* **Work order**
Below is a listing; repeat exactly the lines from the one containing "<-]|[Hne Hw]]; [done|eauto]." to the one containing "PeerInv (set_pp_vdev_list (fun", both included.

Listed records START

(** The comparison of the code on the addresses in the table. *)
Lemma cmp_at s L mac p x :
  PeerRep s L -> mac_ok mac -> pp_peers s !! p = Some x ->
  negb (ol_txrx_peer_find_mac_addr_cmp mac (pe_mac x)) = bool_decide (pe_mac x = mac).
Proof.
  intros HR Hm Hp. destruct (pr_peer _ _ HR p x Hp) as [Hx _]. rewrite mac_addr_cmp_eq, negb_involutive by done.
  apply bool_decide_ext. naive_solver.
Qed.

Lemma hash_find_spec s L mac cv :
  PeerRep s L -> mac_ok mac ->
  ol_txrx_peer_find_hash_find mac cv s =
    match List.find (fit_at s (mac_fits mac cv)) L with None => Some (None, s) | Some p => (ref_inc p;; mret (Some p)) s end.
Proof.
  intros HR Hm. unfold ol_txrx_peer_find_hash_find, mbind at 1, M_bind at 1, get. rewrite (find_bin s L mac); [|done|].
  - erewrite find_fits_ext; [done|done|]. intros p x Hp. cbn. unfold mac_fits. by rewrite (cmp_at _ _ _ _ _ HR Hm Hp).
  - intros p x Hp. rewrite (cmp_at _ _ _ _ _ HR Hm Hp). rewrite andb_true_iff, bool_decide_eq_true. tauto.
Qed.

Lemma vdev_find_hash_spec s L v mac cv :
  PeerRep s L -> mac_ok mac ->
  ol_txrx_peer_vdev_find_hash v mac cv s =
    match List.find (fit_at s (fun x => mac_fits mac cv x && bool_decide (pe_vdev x = v))) L with
    | None => Some (None, s) | Some p => (ref_inc p;; mret (Some p)) s end.
Proof.
  intros HR Hm. unfold ol_txrx_peer_vdev_find_hash, mbind at 1, M_bind at 1, get. rewrite (find_bin s L mac); [|done|].
  - erewrite find_fits_ext; [done|done|]. intros p x Hp. cbn. unfold mac_fits. by rewrite (cmp_at _ _ _ _ _ HR Hm Hp).
  - intros p x Hp. rewrite (cmp_at _ _ _ _ _ HR Hm Hp). rewrite !andb_true_iff, bool_decide_eq_true. tauto.
Qed.

(** A reference more. *)
Lemma ref_inc_spec s L p x :
  PeerRep s L -> pp_peers s !! p = Some x -> pe_ref_cnt x + 1 < 2 ^ 31 ->
  let s' := set_pp_peers (<[p := set_pe_ref_cnt (fun n => n + 1) x]>) s in
  ref_inc p s = Some (tt, s') /\ PeerRep s' L.
Proof.
  intros HR Hp Hr. destruct (pr_peer _ _ HR p x Hp) as [_ Hx]. split.
  - unfold ref_inc. rewrite (upd_peer_run _ _ _ _ Hp). unfold set_pe_ref_cnt. rewrite s32_small by lia. done.
  - eapply PeerRep_upd_peer; [done|done|done|]. cbn. lia.
Qed.

(** ** The deletion of a peer *)

(** The vdev without the peer, and what is said about it. *)
Definition vdev_without (p : Z) (local_id : Z) (y : vdev) : vdev :=
  let y := set_vd_peer_list (filter (fun q => q <> p)) y in
  if local_id =? vd_wait_on_peer_id y then set_vd_wait_on_peer_id (fun _ => OL_TXRX_INVALID_LOCAL_PEER_ID) y else y.
Definition vdev_done (y : vdev) : bool := bool_decide (vd_peer_list y = []) && vd_delete_pending y.
Definition delete_events (p v local_id : Z) (y : vdev) : list event :=
  (if local_id =? vd_wait_on_peer_id y then [wait_completed v] else []) ++
  (if vdev_done (vdev_without p local_id y)
   then vdev_freed v :: match vd_delete_callback y with Some c => [vdev_delete_cb v c] | None => [] end else []) ++
  [peer_freed p].

Lemma vdev_without_fields p i y :
  vd_peer_list (vdev_without p i y) = filter (fun q => q <> p) (vd_peer_list y) /\
  vd_delete_callback (vdev_without p i y) = vd_delete_callback y /\
  vd_delete_pending (vdev_without p i y) = vd_delete_pending y /\
  vd_last_real_peer (vdev_without p i y) = vd_last_real_peer y /\ vd_mac (vdev_without p i y) = vd_mac y.
Proof. unfold vdev_without. cbn. by destruct (i =? vd_wait_on_peer_id y). Qed.
(** ** A new vdev *)
Lemma no_peers s L v :
  (forall p x, pp_peers s !! p = Some x -> is_Some (pp_vdevs s !! pe_vdev x)) -> pp_vdevs s !! v = None ->
  filter (fun p => vdev_at s p = Some v) L = [].
Proof.
  intros Hhome Hv. destruct (filter _ L) as [|q l] eqn:E; [done|]. exfalso.
  assert (Hq : q ∈ filter (fun p => vdev_at s p = Some v) L) by (rewrite E; by apply elem_of_cons; left).
  apply list_elem_of_filter in Hq as [Hq _]. unfold vdev_at in Hq. destruct (pp_peers s !! q) as [x|] eqn:Ex; [|done].
  cbn in Hq. injection Hq as Hq. destruct (Hhome q x Ex) as [z Hz]. congruence.
Qed.
Lemma vdev_attach_spec s v mac op_mode :
  PeerInv s -> VdevInv s -> mac_ok mac -> pp_vdevs s !! v = None ->
  exists s' d, ol_txrx_vdev_attach v mac op_mode s = Some (tt, s') /\ PeerInv s' /\ VdevInv s' /\
    dp_vdev_attach v (pp_data s) = Some d /\
    s' = set_pp_vdev_list (tailq_insert_tail v) (set_pp_data (fun _ => d) (set_pp_vdevs (<[v := fresh_vdev mac op_mode]>) s)).
Proof.
  intros (L & fl & [H1 H2 H3 H4 H5 H6 H7 H8] & [G1 G2 G3 G4 G5 G6] & [K1 K2 K3 K4 K5 K6 K7 K8]) [V1 V2 V3] Hmac Hv.
  assert (Hin : v ∉ pp_vdev_list s) by (intros Hin; destruct (V2 v Hin) as (y & Hy & _); congruence).
  destruct (dp_vdev_attach_ok _ _ v _ H8) as (d & Hd & Hok); [by rewrite elem_of_list_to_set|].
  eexists _, d. split; [|split; [|split; [|done]]].
  { unfold ol_txrx_vdev_attach, mbind, M_bind, get. rewrite bool_decide_eq_true_2 by done. cbn. unfold modify at 1.
    erewrite on_data_run by exact Hd. done. }
  - exists L, fl. split; [|split; constructor; try done].
    + constructor; cbn; try done.
      * intros w z Hw. apply lookup_insert_Some in Hw as [[<- <-]|[Hne Hw]]; [|by apply H5]. cbn.
        symmetry. exact (no_peers s L v H6 Hv).
      * intros q x Hq. destruct (decide (pe_vdev x = v)) as [->|]; [rewrite lookup_insert_eq; eauto|]. rewrite lookup_insert_ne by done. eauto.
      * unfold tailq_insert_tail.
        replace (list_to_set (pp_vdev_list s ++ [v]) : gset Z) with ({[v]} ∪ list_to_set (pp_vdev_list s) : gset Z); [exact Hok|].
        apply set_eq. intros w. rewrite elem_of_union, elem_of_singleton, !elem_of_list_to_set, elem_of_app, list_elem_of_singleton. tauto.
    + cbn. intros w z q Hw Hq. apply lookup_insert_Some in Hw as [[<- <-]|[Hne Hw]]; [done|eauto].
  - constructor; cbn.
    + apply list.NoDup_app. split; [done|]. split; [|apply list.NoDup_singleton]. intros w Hw ->%list_elem_of_singleton. done.
    + intros w [Hw| ->%list_elem_of_singleton]%elem_of_app; [|rewrite lookup_insert_eq; eauto].
      rewrite lookup_insert_ne by congruence. eauto.
    + intros w z Hw. apply lookup_insert_Some in Hw as [[<- <-]|[_ Hw]]; [done|eauto].
Qed.

(** ** The end of a vdev *)
Definition pending callback y : vdev :=
  set_vd_delete_callback (fun _ => callback) (set_vd_delete_pending (fun _ => true) y).

(** The list of vdevs and the data path change together. *)
Lemma PeerInv_vdev_list s l d :
  PeerInv s -> dp_ok (list_to_set l) (dom (pp_peers s)) d ->
  PeerInv (set_pp_vdev_list (fun _ => l) (set_pp_data (fun _ => d) s)).
Proof.
  intros (L & fl & [H1 H2 H3 H4 H5 H6 H7 H8] & [G1 G2 G3 G4 G5 G6] & [K1 K2 K3 K4 K5 K6 K7 K8]) Hd.
  exists L, fl. by split; [|split]; constructor.
Qed.

(** A vdev without peers is taken away. *)
Lemma PeerInv_drop_vdev s v y :
  PeerInv s -> pp_vdevs s !! v = Some y -> vd_peer_list y = [] -> PeerInv (set_pp_vdevs (delete v) s).
Proof.
  intros (L & fl & HR & Hrf & Hli) Hy El. assert (Hno : forall q x, pp_peers s !! q = Some x -> pe_vdev x <> v).
  { intros q x Hq E. pose proof (pr_list _ _ HR v y Hy) as E'. rewrite El in E'.
    assert (Hbad : q ∈ filter (fun p => vdev_at s p = Some v) L); [|rewrite <- E' in Hbad; by apply not_elem_of_nil in Hbad].
    apply list_elem_of_filter. split; [|by eapply (peer_in s)]. unfold vdev_at. rewrite Hq. cbn. by rewrite E. }
  exists L, fl. split; [|split].
  - destruct HR as [H1 H2 H3 H4 H5 H6 H7 H8]. constructor; try done.
    + intros w z Hw. cbn in Hw. apply lookup_delete_Some in Hw as [_ Hw]. by apply H5.
    + intros q x Hq. cbn. rewrite lookup_delete_ne; [by apply (H6 q)|]. intros E. by apply (Hno q x).
  - destruct Hrf as [G1 G2 G3 G4 G5 G6]. constructor; try done. intros w z q Hw Hq. cbn in Hw.
    apply lookup_delete_Some in Hw as [_ Hw]. by apply (G5 w z q).
  - by apply (LocalIds_frame s).
Qed.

Listed records END

* **Result of the exercise**
    + cbn. intros w z q Hw Hq. apply lookup_insert_Some in Hw as [[<- <-]|[Hne Hw]]; [done|eauto].
  - constructor; cbn.
    + apply list.NoDup_app. split; [done|]. split; [|apply list.NoDup_singleton]. intros w Hw ->%list_elem_of_singleton. done.
    + intros w [Hw| ->%list_elem_of_singleton]%elem_of_app; [|rewrite lookup_insert_eq; eauto].
      rewrite lookup_insert_ne by congruence. eauto.
    + intros w z Hw. apply lookup_insert_Some in Hw as [[<- <-]|[_ Hw]]; [done|eauto].
Qed.

(** ** The end of a vdev *)
Definition pending callback y : vdev :=
  set_vd_delete_callback (fun _ => callback) (set_vd_delete_pending (fun _ => true) y).

(** The list of vdevs and the data path change together. *)
Lemma PeerInv_vdev_list s l d :
  PeerInv s -> dp_ok (list_to_set l) (dom (pp_peers s)) d ->
  PeerInv (set_pp_vdev_list (fun _ => l) (set_pp_data (fun _ => d) s)).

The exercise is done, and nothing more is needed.